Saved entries

::::::

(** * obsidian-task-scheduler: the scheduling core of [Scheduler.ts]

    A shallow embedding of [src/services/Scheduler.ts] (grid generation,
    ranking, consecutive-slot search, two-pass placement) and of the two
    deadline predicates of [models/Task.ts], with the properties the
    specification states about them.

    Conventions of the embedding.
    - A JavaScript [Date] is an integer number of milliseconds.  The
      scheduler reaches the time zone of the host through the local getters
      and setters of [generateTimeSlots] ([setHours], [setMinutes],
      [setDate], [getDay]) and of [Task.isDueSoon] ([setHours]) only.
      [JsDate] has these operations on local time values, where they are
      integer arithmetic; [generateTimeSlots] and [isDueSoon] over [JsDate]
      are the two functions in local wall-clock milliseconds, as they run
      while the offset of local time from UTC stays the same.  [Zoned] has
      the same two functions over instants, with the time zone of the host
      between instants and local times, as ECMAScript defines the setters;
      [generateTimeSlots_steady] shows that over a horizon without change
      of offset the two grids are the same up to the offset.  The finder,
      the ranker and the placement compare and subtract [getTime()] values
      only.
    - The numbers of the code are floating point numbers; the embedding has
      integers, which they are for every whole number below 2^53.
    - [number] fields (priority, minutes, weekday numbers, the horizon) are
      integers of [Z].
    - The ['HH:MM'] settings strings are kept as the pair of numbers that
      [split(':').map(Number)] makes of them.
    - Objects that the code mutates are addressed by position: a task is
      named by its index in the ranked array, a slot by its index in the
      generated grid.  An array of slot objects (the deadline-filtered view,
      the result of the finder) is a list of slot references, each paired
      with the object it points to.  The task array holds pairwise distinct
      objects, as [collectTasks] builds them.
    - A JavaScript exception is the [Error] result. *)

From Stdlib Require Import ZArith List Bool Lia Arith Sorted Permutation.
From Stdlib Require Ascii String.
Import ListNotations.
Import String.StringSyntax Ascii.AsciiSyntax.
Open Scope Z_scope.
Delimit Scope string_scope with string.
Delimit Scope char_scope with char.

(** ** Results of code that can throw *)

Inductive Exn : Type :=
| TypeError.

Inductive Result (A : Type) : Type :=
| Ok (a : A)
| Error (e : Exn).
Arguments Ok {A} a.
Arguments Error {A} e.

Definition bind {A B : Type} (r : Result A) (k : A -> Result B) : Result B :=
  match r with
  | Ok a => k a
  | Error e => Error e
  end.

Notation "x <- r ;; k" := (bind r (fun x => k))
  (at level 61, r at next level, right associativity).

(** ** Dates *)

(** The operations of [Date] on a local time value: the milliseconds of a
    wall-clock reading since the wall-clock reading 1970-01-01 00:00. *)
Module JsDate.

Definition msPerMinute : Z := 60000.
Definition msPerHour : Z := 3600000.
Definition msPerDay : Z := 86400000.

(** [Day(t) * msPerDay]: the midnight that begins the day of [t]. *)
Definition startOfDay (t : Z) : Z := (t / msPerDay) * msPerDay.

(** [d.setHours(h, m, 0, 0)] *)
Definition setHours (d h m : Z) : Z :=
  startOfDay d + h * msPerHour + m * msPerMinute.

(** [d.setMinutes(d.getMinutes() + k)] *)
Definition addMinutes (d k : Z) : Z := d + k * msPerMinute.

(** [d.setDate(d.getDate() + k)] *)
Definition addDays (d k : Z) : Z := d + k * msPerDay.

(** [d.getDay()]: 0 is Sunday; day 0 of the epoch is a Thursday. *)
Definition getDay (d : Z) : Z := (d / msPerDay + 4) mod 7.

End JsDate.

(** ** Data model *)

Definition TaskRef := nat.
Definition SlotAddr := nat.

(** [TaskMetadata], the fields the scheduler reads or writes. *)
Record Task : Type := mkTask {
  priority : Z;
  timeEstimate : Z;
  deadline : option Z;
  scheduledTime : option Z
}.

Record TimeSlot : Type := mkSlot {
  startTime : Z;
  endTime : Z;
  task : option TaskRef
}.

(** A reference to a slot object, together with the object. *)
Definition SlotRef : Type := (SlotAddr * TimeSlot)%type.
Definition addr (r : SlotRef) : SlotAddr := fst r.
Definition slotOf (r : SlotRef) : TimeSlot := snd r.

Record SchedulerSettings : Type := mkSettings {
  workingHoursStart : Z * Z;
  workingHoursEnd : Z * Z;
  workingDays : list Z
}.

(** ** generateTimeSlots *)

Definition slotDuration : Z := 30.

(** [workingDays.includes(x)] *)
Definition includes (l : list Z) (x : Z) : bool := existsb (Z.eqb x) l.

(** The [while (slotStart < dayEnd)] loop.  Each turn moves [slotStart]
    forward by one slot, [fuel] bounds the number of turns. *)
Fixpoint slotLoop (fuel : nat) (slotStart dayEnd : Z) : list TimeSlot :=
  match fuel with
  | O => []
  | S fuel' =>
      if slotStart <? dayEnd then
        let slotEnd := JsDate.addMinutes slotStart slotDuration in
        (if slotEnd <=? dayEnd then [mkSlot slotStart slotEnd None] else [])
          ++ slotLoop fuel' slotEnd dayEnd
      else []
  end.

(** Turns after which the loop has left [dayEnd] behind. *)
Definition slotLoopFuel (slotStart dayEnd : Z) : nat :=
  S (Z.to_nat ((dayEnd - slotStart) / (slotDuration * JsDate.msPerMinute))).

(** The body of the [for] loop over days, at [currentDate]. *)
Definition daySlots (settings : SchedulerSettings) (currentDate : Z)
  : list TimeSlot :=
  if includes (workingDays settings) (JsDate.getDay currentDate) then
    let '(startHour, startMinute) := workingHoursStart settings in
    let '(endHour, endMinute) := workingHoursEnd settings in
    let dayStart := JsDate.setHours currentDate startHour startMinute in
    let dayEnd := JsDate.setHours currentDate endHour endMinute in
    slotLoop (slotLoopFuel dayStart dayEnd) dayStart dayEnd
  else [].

::::::

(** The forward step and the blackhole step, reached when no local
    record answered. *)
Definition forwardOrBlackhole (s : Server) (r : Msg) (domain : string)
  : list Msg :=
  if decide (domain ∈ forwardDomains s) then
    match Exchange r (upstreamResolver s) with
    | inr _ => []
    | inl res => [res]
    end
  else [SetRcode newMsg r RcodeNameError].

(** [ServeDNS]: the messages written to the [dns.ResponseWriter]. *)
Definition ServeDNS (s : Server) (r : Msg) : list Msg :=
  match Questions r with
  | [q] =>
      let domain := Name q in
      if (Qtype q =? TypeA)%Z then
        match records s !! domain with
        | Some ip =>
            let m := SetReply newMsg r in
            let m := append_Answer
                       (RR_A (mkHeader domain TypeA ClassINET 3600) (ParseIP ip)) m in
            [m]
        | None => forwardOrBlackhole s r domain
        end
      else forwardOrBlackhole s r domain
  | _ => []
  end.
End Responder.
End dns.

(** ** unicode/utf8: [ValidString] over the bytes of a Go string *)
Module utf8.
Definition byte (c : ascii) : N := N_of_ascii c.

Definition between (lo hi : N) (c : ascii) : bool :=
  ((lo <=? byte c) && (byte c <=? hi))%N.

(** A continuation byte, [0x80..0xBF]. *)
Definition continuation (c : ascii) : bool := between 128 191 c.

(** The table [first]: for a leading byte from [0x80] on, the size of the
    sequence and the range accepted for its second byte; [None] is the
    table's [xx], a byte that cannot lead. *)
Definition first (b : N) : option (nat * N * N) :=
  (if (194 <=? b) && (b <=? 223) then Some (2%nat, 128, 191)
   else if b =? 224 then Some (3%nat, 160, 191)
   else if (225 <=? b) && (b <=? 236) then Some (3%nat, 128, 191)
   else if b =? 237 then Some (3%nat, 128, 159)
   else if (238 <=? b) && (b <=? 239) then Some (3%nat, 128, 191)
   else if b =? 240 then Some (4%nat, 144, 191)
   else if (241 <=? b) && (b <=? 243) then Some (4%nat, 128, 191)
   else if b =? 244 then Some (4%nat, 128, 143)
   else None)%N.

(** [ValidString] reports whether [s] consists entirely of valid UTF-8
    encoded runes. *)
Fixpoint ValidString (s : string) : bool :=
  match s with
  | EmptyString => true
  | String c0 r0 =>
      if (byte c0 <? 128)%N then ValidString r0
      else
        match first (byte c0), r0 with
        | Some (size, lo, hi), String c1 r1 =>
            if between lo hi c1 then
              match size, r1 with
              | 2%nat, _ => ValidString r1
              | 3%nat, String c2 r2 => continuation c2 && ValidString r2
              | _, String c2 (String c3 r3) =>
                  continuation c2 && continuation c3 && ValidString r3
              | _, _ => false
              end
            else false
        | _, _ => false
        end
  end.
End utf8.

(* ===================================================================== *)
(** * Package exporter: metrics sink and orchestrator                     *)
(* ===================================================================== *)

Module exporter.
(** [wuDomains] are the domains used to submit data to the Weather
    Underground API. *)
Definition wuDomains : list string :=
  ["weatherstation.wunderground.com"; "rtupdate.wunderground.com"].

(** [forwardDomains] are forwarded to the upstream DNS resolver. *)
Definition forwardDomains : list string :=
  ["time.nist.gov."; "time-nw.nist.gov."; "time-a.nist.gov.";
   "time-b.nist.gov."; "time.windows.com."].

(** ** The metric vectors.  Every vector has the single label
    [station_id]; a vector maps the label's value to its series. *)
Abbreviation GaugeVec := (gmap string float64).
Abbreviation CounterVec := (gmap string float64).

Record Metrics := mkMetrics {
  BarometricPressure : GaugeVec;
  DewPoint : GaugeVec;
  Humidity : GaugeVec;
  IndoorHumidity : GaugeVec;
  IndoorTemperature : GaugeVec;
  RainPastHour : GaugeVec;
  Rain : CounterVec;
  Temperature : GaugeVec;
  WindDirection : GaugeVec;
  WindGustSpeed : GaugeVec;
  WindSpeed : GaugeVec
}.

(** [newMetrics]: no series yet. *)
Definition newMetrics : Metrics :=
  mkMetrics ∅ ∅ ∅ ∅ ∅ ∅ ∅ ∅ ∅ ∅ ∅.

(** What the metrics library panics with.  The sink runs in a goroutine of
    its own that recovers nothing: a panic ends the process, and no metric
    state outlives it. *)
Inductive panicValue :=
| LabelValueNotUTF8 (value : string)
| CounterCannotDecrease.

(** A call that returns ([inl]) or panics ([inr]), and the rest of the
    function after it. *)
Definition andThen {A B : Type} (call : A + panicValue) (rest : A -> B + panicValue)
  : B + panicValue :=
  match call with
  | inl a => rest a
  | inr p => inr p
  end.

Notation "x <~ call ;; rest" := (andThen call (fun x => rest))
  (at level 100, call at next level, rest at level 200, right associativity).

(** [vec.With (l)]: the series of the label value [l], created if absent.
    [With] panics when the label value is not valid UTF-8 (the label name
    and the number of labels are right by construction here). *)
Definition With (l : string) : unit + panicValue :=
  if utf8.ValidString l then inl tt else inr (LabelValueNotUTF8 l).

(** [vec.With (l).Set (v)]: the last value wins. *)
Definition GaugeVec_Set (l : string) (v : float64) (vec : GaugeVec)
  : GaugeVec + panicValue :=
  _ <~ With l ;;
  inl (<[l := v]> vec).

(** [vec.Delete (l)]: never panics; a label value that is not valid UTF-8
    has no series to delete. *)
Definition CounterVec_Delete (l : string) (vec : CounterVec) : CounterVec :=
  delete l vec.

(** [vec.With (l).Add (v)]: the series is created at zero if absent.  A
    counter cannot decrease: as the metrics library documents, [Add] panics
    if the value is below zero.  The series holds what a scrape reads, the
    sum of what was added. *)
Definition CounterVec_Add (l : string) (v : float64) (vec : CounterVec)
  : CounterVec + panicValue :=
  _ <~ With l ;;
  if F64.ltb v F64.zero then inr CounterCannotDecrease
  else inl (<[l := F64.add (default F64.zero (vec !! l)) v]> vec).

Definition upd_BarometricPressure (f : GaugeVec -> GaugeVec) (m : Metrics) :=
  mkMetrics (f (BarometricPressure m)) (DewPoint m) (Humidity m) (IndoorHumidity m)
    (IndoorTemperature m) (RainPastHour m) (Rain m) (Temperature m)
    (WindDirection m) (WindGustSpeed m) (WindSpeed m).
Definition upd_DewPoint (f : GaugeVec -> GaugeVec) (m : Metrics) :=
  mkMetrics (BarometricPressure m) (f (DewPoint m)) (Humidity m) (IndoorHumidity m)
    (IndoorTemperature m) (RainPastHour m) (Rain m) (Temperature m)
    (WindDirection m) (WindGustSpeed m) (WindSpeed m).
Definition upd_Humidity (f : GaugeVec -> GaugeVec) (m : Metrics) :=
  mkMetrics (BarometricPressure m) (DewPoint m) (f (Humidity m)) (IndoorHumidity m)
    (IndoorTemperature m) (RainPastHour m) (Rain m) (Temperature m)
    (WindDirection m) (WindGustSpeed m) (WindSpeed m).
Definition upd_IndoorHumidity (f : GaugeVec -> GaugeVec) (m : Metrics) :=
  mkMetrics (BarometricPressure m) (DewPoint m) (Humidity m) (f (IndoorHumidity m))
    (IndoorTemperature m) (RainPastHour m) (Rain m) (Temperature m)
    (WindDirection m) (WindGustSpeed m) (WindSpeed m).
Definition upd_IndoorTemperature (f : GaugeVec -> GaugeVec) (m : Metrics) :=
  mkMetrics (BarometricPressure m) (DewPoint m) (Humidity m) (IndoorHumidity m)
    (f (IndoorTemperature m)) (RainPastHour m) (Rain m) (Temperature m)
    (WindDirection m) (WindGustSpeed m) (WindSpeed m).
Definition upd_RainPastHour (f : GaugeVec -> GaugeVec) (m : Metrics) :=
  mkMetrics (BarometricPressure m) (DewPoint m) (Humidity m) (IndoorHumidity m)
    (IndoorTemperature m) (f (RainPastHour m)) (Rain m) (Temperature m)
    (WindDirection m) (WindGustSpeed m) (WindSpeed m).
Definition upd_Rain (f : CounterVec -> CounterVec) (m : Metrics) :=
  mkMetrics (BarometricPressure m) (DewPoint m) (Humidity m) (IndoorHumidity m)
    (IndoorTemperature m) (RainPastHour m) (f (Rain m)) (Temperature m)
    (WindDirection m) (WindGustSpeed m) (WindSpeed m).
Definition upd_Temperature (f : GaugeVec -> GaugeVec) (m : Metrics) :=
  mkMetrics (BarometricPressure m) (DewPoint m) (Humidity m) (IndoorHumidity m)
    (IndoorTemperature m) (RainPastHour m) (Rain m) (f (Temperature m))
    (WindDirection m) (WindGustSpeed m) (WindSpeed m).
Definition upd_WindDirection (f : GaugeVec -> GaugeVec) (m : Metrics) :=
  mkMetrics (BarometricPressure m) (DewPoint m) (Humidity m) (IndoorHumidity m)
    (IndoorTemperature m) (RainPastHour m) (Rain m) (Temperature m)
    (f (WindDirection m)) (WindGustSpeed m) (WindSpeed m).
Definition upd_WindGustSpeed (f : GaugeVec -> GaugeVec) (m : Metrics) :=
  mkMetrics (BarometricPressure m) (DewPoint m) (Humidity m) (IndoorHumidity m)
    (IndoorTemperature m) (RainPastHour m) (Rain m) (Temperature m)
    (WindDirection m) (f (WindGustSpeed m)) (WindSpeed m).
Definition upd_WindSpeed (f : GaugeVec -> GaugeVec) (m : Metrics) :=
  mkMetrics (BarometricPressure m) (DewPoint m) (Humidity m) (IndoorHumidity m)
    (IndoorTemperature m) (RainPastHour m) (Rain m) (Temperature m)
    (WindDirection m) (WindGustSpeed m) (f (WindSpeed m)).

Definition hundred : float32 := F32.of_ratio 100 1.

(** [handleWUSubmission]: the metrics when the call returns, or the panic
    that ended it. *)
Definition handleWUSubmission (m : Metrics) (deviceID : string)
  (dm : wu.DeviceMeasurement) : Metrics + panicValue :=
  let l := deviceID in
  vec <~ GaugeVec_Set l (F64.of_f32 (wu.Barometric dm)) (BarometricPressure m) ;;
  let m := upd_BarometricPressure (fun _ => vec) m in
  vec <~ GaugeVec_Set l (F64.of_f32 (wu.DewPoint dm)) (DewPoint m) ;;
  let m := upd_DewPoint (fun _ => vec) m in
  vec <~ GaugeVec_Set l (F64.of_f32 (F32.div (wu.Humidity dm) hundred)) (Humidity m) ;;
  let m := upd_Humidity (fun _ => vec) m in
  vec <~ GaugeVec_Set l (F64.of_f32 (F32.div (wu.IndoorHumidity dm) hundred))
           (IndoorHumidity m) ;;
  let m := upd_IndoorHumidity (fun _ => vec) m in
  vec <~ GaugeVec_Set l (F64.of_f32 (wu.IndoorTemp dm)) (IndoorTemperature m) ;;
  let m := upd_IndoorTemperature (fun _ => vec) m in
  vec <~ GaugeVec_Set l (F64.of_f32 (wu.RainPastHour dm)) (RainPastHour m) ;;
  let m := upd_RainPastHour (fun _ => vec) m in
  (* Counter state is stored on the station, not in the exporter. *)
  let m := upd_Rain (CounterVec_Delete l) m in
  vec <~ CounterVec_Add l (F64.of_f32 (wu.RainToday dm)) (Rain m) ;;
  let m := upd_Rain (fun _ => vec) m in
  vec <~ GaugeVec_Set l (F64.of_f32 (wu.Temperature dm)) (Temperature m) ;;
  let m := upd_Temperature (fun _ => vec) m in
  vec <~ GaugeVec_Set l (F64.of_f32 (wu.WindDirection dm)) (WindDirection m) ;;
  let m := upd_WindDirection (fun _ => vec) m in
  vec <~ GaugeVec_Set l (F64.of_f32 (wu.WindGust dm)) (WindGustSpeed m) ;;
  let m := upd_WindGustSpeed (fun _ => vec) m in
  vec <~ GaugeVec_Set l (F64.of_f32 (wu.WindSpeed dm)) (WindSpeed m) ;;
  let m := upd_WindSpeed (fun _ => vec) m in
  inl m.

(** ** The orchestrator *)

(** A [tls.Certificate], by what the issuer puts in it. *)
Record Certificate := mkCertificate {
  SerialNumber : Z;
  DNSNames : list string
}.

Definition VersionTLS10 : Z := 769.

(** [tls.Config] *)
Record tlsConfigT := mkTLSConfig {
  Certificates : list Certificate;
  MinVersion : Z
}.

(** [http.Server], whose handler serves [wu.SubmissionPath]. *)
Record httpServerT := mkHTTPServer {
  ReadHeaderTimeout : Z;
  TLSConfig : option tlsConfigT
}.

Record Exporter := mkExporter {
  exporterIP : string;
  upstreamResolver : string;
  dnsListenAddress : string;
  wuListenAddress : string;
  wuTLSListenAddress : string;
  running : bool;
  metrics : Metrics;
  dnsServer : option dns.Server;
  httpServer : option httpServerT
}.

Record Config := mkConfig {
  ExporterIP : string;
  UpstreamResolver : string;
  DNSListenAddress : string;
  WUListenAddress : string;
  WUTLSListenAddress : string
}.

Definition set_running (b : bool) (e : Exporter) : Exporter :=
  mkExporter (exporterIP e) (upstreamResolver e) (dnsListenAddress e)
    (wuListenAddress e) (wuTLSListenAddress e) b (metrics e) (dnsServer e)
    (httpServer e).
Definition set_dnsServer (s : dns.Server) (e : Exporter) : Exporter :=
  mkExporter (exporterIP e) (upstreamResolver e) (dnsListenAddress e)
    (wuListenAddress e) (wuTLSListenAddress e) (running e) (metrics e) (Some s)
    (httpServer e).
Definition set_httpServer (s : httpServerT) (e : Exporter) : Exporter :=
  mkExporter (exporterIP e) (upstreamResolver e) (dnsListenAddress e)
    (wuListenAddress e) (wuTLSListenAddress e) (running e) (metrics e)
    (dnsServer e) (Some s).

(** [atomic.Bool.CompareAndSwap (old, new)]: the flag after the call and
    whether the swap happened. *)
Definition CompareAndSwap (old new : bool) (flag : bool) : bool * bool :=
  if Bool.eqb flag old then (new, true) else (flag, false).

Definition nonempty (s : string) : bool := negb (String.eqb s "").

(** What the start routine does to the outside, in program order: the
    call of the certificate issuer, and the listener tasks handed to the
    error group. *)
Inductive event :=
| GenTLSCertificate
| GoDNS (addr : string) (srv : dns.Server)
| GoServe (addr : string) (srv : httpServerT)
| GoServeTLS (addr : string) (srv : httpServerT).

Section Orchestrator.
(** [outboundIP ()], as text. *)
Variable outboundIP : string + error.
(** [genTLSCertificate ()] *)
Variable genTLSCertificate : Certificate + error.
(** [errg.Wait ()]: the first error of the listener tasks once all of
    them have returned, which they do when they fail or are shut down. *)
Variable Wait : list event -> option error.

::::::

- _TASK REQUIREMENTS_
Here the output must be the lines above from the line with "(** * obsidian-task-scheduler: the" to the line with "of offset the", both included, duplicated word for word and nothing else.

- _ANSWER TO THE PROBLEM_
(** * obsidian-task-scheduler: the scheduling core of [Scheduler.ts]

    A shallow embedding of [src/services/Scheduler.ts] (grid generation,
    ranking, consecutive-slot search, two-pass placement) and of the two
    deadline predicates of [models/Task.ts], with the properties the
    specification states about them.

    Conventions of the embedding.
    - A JavaScript [Date] is an integer number of milliseconds.  The
      scheduler reaches the time zone of the host through the local getters
      and setters of [generateTimeSlots] ([setHours], [setMinutes],
      [setDate], [getDay]) and of [Task.isDueSoon] ([setHours]) only.
      [JsDate] has these operations on local time values, where they are
      integer arithmetic; [generateTimeSlots] and [isDueSoon] over [JsDate]
      are the two functions in local wall-clock milliseconds, as they run
      while the offset of local time from UTC stays the same.  [Zoned] has
      the same two functions over instants, with the time zone of the host
      between instants and local times, as ECMAScript defines the setters;
      [generateTimeSlots_steady] shows that over a horizon without change
      of offset the two grids are the same up to the offset.  The finder,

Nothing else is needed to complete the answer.